The film begins on a weak, unimpressive note that represents comic book graphics, but soon, it builds the momentum that is expected of a Rajinikanth film. It is a pot-boiler packed with Rajinikanth antics, albeit in diminishing proportion.
Nevertheless, it would appeal not only to his ardent fans and sceptical viewers, but also to every “urban-poor” living in the slums of the city.
A fiction, set in Dharavi – Asia’s largest slum in Mumbai – the film cheerfully exposes the anguish of the “urban-poor” migrants living in the slums of the city.
It is their struggle against the land grabbers who are trying to exploit them in the garb of government schemes and city redevelopment.
The film is uncomfortable but convincing, illuminating the inconvenient sides of the development.
Haridada (Nana Patekar), a goon who has been elevated to the post of a Union Minister, along with his cronies is hell-bent on usurping Dharavi. With the help of his supporter Vishubhai (Sampath Raj) he tries to evacuate the people from there. How, Karikaalan (Rajinikanth) aka Kaala, a migrant from Tirunelveli, becomes a spike in Haridada’s plans, forms the crux of the tale.

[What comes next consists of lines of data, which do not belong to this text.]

(** * A shallow embedding of the MF-ing-api cache and search layer

    Sources: [background/nav_redis.py] (the Redis cache [AMFINavCache]),
    [background/search.py] (the autocomplete client
    [AMFINavCacheSearchClient]) and [app.py] (the FastAPI boundary).

    The Redis store is a map from keys to values (strings, sets, and the
    suggestion dictionaries of the RediSearch autocompleters).  Every
    command the code issues is a step of a small state-and-error monad: a
    command that raises leaves the store as it found it, while the effects
    of the commands that ran before it are kept, as in Redis. *)

From stdpp Require Import base gmap sets list strings sorting.
From Stdlib Require Import Ascii ZArith Sorted Lia.

Local Open Scope stdpp_scope.

(* ------------------------------------------------------------------ *)
(** ** Errors and the state-and-error monad *)

Inductive error :=
  | WrongType                       (* Redis WRONGTYPE reply *)
  | WrongArity (cmd : string)       (* Redis "wrong number of arguments" *)
  | FundKeyNotFound (key : string)  (* FundKeyNotFoundError *)
  | FundHouseKeyNotFound (key : string) (* FundHouseKeyNotFoundError *)
  | InvalidQueryType (q : string)   (* InvalidQueryTypeError *)
  | DecodeError                     (* amfi.deserialize_fund failing *)
  | ZeroDivision                    (* Python ZeroDivisionError *)
  | UnicodeDecodeError              (* bytes.decode() on bytes that are not UTF-8 *)
  | RequestValidation (loc : list string) (* FastAPI's RequestValidationError *)
  | HTTPException (status : Z) (detail : string).

Inductive res (A : Type) := Ok (a : A) | Err (e : error).
Arguments Ok {A} a.
Arguments Err {A} e.

(** A Redis value. *)
Inductive value :=
  | VStr (s : string)          (* SET / GET *)
  | VSet (s : gset string)     (* SADD / SMEMBERS *)
  | VSug (l : list string).    (* FT.SUGADD / FT.SUGGET dictionary *)

Abbreviation store := (gmap string value).

Definition M (A : Type) : Type := store -> store * res A.

Definition ret {A} (a : A) : M A := fun st => (st, Ok a).
Definition raise {A} (e : error) : M A := fun st => (st, Err e).
Definition bind {A B} (m : M A) (k : A -> M B) : M B :=
  fun st => match m st with
            | (st', Ok a) => k a st'
            | (st', Err e) => (st', Err e)
            end.

Notation "'let!' x := m 'in' k" := (bind m (fun x => k))
  (at level 200, x name, m at level 100, k at level 200).
Notation "m ;;; k" := (bind m (fun _ => k))
  (at level 100, k at level 200, right associativity).

(* ------------------------------------------------------------------ *)
(** ** Redis commands (redis-py client) *)

(** [r.set(key, value)]: overwrites whatever the key held. *)
Definition r_set (k v : string) : M unit :=
  fun st => (<[k := VStr v]> st, Ok tt).

(** [r.get(key)]: [None] for an absent key. *)
Definition r_get (k : string) : M (option string) :=
  fun st => match st !! k with
            | None => (st, Ok None)
            | Some (VStr s) => (st, Ok (Some s))
            | Some _ => (st, Err WrongType)
            end.

(** [r.sadd(key, *members)]: Redis refuses SADD without a member. *)
Definition r_sadd (k : string) (members : list string) : M unit :=
  fun st => match members with
            | [] => (st, Err (WrongArity "sadd"))
            | _ =>
              match st !! k with
              | None => (<[k := VSet (list_to_set members)]> st, Ok tt)
              | Some (VSet s) => (<[k := VSet (s ∪ list_to_set members)]> st, Ok tt)
              | Some _ => (st, Err WrongType)
              end
            end.

(** [r.smembers(key)]: an absent key reads as the empty set. *)
Definition r_smembers (k : string) : M (gset string) :=
  fun st => match st !! k with
            | None => (st, Ok ∅)
            | Some (VSet s) => (st, Ok s)
            | Some _ => (st, Err WrongType)
            end.

(** [r.keys(pattern)] for a pattern [<p>*] without glob metacharacters in
    [p]: the keys that start with [p], in the store's own order. *)
Definition r_keys_prefix (p : string) : M (list string) :=
  fun st => (st, Ok (filter (fun k => String.prefix p k = true)
                            (map fst (map_to_list st)))).

(** [AutoCompleter(key).add_suggestions(Suggestion(s, w))] is FT.SUGADD:
    re-adding a string already in the dictionary only resets its score. *)
Definition ft_sugadd (ack s : string) : M unit :=
  fun st => match st !! ack with
            | None => (<[ack := VSug [s]]> st, Ok tt)
            | Some (VSug l) =>
              if decide (s ∈ l) then (st, Ok tt)
              else (<[ack := VSug (l ++ [s])]> st, Ok tt)
            | Some _ => (st, Err WrongType)
            end.

(* ------------------------------------------------------------------ *)
(** ** Python string operations used by the code *)

Fixpoint str_drop (n : nat) (s : string) : string :=
  match n, s with
  | O, _ => s
  | S n', String _ s' => str_drop n' s'
  | S _, EmptyString => EmptyString
  end.

(** [pat in s]. *)
Fixpoint str_contains (pat s : string) : bool :=
  String.prefix pat s ||
  match s with
  | EmptyString => false
  | String _ s' => str_contains pat s'
  end.

(** Left-to-right, non-overlapping replacement of a non-empty [old];
    [fuel] bounds the number of characters still to scan. *)
Fixpoint replace_aux (fuel : nat) (old new s : string) : string :=
  match fuel with
  | O => s
  | S fuel' =>
    match s with
    | EmptyString => EmptyString
    | String c s' =>
      if String.prefix old s
      then new +:+ replace_aux fuel' old new (str_drop (String.length old) s)
      else String c (replace_aux fuel' old new s')
    end
  end.

(** [s.replace(old, new)].  With an empty [old] Python inserts [new]
    before every character and at the end. *)
Fixpoint replace_empty (new s : string) : string :=
  match s with
  | EmptyString => new
  | String c s' => new +:+ String c (replace_empty new s')
  end.

Definition py_replace (s old new : string) : string :=
  match old with
  | EmptyString => replace_empty new s
  | _ => replace_aux (S (String.length s)) old new s
  end.

(** [bytes.decode()] with Python's strict UTF-8 codec.  A [str] is
    represented by its UTF-8 bytes, so decoding is the identity on
    well-formed input and raises on anything else.  The well-formed
    sequences are those of table 3-7 of the Unicode standard (no overlong
    forms, no surrogates, nothing above U+10FFFF), which is exactly what
    the codec accepts.  On this representation, comparing bytes compares
    code points, and an ASCII pattern such as [FUND:] occurs exactly where
    it occurs in the decoded text. *)
Definition byte_in (c : ascii) (lo hi : N) : bool :=
  (lo <=? N_of_ascii c)%N && (N_of_ascii c <=? hi)%N.

Fixpoint utf8_valid (s : string) : bool :=
  match s with
  | EmptyString => true
  | String c s1 =>
    if byte_in c 0 127 then utf8_valid s1
    else match s1 with
    | EmptyString => false
    | String c1 s2 =>
      if byte_in c 194 223 then byte_in c1 128 191 && utf8_valid s2
      else match s2 with
      | EmptyString => false
      | String c2 s3 =>
        if byte_in c 224 239 then
          byte_in c1 (if (N_of_ascii c =? 224)%N then 160 else 128)
                     (if (N_of_ascii c =? 237)%N then 159 else 191) &&
          byte_in c2 128 191 && utf8_valid s3
        else match s3 with
        | EmptyString => false
        | String c3 s4 =>
          byte_in c 240 244 &&
          byte_in c1 (if (N_of_ascii c =? 240)%N then 144 else 128)
                     (if (N_of_ascii c =? 244)%N then 143 else 191) &&
          byte_in c2 128 191 && byte_in c3 128 191 && utf8_valid s4
        end
      end
    end
  end.

(** [s.split(d)] for a one-character separator [d]. *)
Fixpoint py_split_char (d : ascii) (s : string) : list string :=
  match s with
  | EmptyString => [EmptyString]
  | String c s' =>
    let parts := py_split_char d s' in
    if Ascii.eqb c d then EmptyString :: parts
    else match parts with
         | p :: ps => String c p :: ps
         | [] => [String c EmptyString]
         end
  end.

(* ------------------------------------------------------------------ *)
(** ** Key space (nav_redis.py, module constants) *)

Definition SCHEME_TYPE_PREFIX := "SCHEME_TYPE".
Definition SCHEME_SUB_TYPE_PREFIX := "SCHEME_SUB_TYPE".
Definition SCHEME_SUB_TYPE_FUND_HOUSE_PREFIX := "SCHEME_SUB_TYPE_FUND_HOUSE".
Definition FUND_HOUSE_PREFIX := "FUND_HOUSE".
Definition FUND_PREFIX := "FUND".
Definition PREFIX_DELIMTER := ":".
Definition PREFIX_DELIMTER_CHAR : ascii := ":"%char.

Definition FUND_HOUSE_AUTOCOMPLETER_KEY := "fund_house_ac".
Definition FUND_AUTOCOMPLETER_KEY := "fund_ac".
Definition SCHEME_SUB_TYPE_AUTOCOMPLETER_KEY := "scheme_sub_type_ac".
Definition SCHEME_SUB_TYPE_FUND_HOUSE_AUTOCOMPLETER_KEY := "scheme_sub_type_fund_house_ac".

(** [replace_prefix = lambda prefix, item:
      str(item).replace(f'{prefix}{PREFIX_DELIMTER}', '')] *)
Definition replace_prefix (prefix item : string) : string :=
  py_replace item (prefix +:+ PREFIX_DELIMTER) EmptyString.

(* ------------------------------------------------------------------ *)
(** ** Fund records *)

(** [amfi.Fund], with the three attributes the rebuild stamps on it. *)
Record fund := mkFund {
  SchemeCode : string;
  SchemeName : string;
  ISINDivPayoutGrowth : string;
  ISINDivReinvestment : string;
  NAV : string;
  Date : string;
  SchemeType : string;
  SchemeSubType : string;
  SchemeFundHouse : string
}.

(** [fund.SchemeType = ...; fund.SchemeSubType = ...;
     fund.SchemeFundHouse = ...] in [_async_update_mf_cache]. *)
Definition stamp (f : fund) (t sub house : string) : fund :=
  {| SchemeCode := SchemeCode f; SchemeName := SchemeName f;
     ISINDivPayoutGrowth := ISINDivPayoutGrowth f;
     ISINDivReinvestment := ISINDivReinvestment f;
     NAV := NAV f; Date := Date f;
     SchemeType := t; SchemeSubType := sub; SchemeFundHouse := house |}.

(* ------------------------------------------------------------------ *)
(** ** Serialization of fund records *)

Definition QUOTE : ascii := Ascii.ascii_of_nat 34.
Definition BACKSLASH : ascii := Ascii.ascii_of_nat 92.

Fixpoint json_escape (s : string) : string :=
  match s with
  | EmptyString => EmptyString
  | String c s' =>
    if Ascii.eqb c QUOTE || Ascii.eqb c BACKSLASH
    then String BACKSLASH (String c (json_escape s'))
    else String c (json_escape s')
  end.

Definition json_member (kv : string * string) : string :=
  String QUOTE (json_escape kv.1) +:+ String QUOTE ":" +:+ " " +:+
  String QUOTE (json_escape kv.2) +:+ String QUOTE EmptyString.

Fixpoint json_members (l : list (string * string)) : string :=
  match l with
  | [] => EmptyString
  | [kv] => json_member kv
  | kv :: l' => json_member kv +:+ ", " +:+ json_members l'
  end.

Definition json_object (l : list (string * string)) : string :=
  "{" +:+ json_members l +:+ "}".

(** The body of a string literal after its opening quote: the literal's
    value and the text after its closing quote. *)
Fixpoint parse_str (s : string) : option (string * string) :=
  match s with
  | EmptyString => None
  | String c s' =>
    if Ascii.eqb c QUOTE then Some (EmptyString, s')
    else if Ascii.eqb c BACKSLASH then
      match s' with
      | EmptyString => None
      | String c2 s'' =>
        match parse_str s'' with
        | Some (v, r) => Some (String c2 v, r)
        | None => None
        end
      end
    else match parse_str s' with
         | Some (v, r) => Some (String c v, r)
         | None => None
         end
  end.

Fixpoint expect (lit s : string) : option string :=
  match lit, s with
  | EmptyString, _ => Some s
  | String c lit', String c' s' => if Ascii.eqb c c' then expect lit' s' else None
  | String _ _, EmptyString => None
  end.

The narrative keeps you hooked – wondering how far Kaala will go or how he will get out of his troubles. The plot has its graph chalked to perfection, despite major edit jump-cuts. There is never a moment that drags. The dialogues are peppy with the right amount of humour, emotions and melodrama.
With age, Rajinikanth has mellowed, he plays his age and perfectly portrays the comical aspects of a petty gangster with all pride but no substance.
His action scenes definitely seem laboured. But fortunately for him since the director focused his energies on the tale and not on him, he was spared the embarrassment of performance.
Nana Patekar as the uncompromising and ambitious Haridada stands tall as he matches Rajinikanth in stature and demeanour. But then, this is not his story about his bumpy quest for more power and money.
Huma Qureshi as Zarina, the head of an NGO interested in uplifting the slum, Easwari Rao as Kaala’s wife Selvi, Anjali Patil as Charumati aka Toofani as an aggressive resident of the area and the girlfriend of Kaala’s son Lenin, are earnest. The trio balance the gender scale with each one of them having their moments of on-screen glory.
Mounted with grand production values, the set showcasing Dharavi appears to be a synthetic and antiseptic place. It is difficult to identify with it, minus the squalor.
Overall, the film with the title which is used as a double entendre, is entertaining as a realistic guide to the dirty side of slum redevelopment.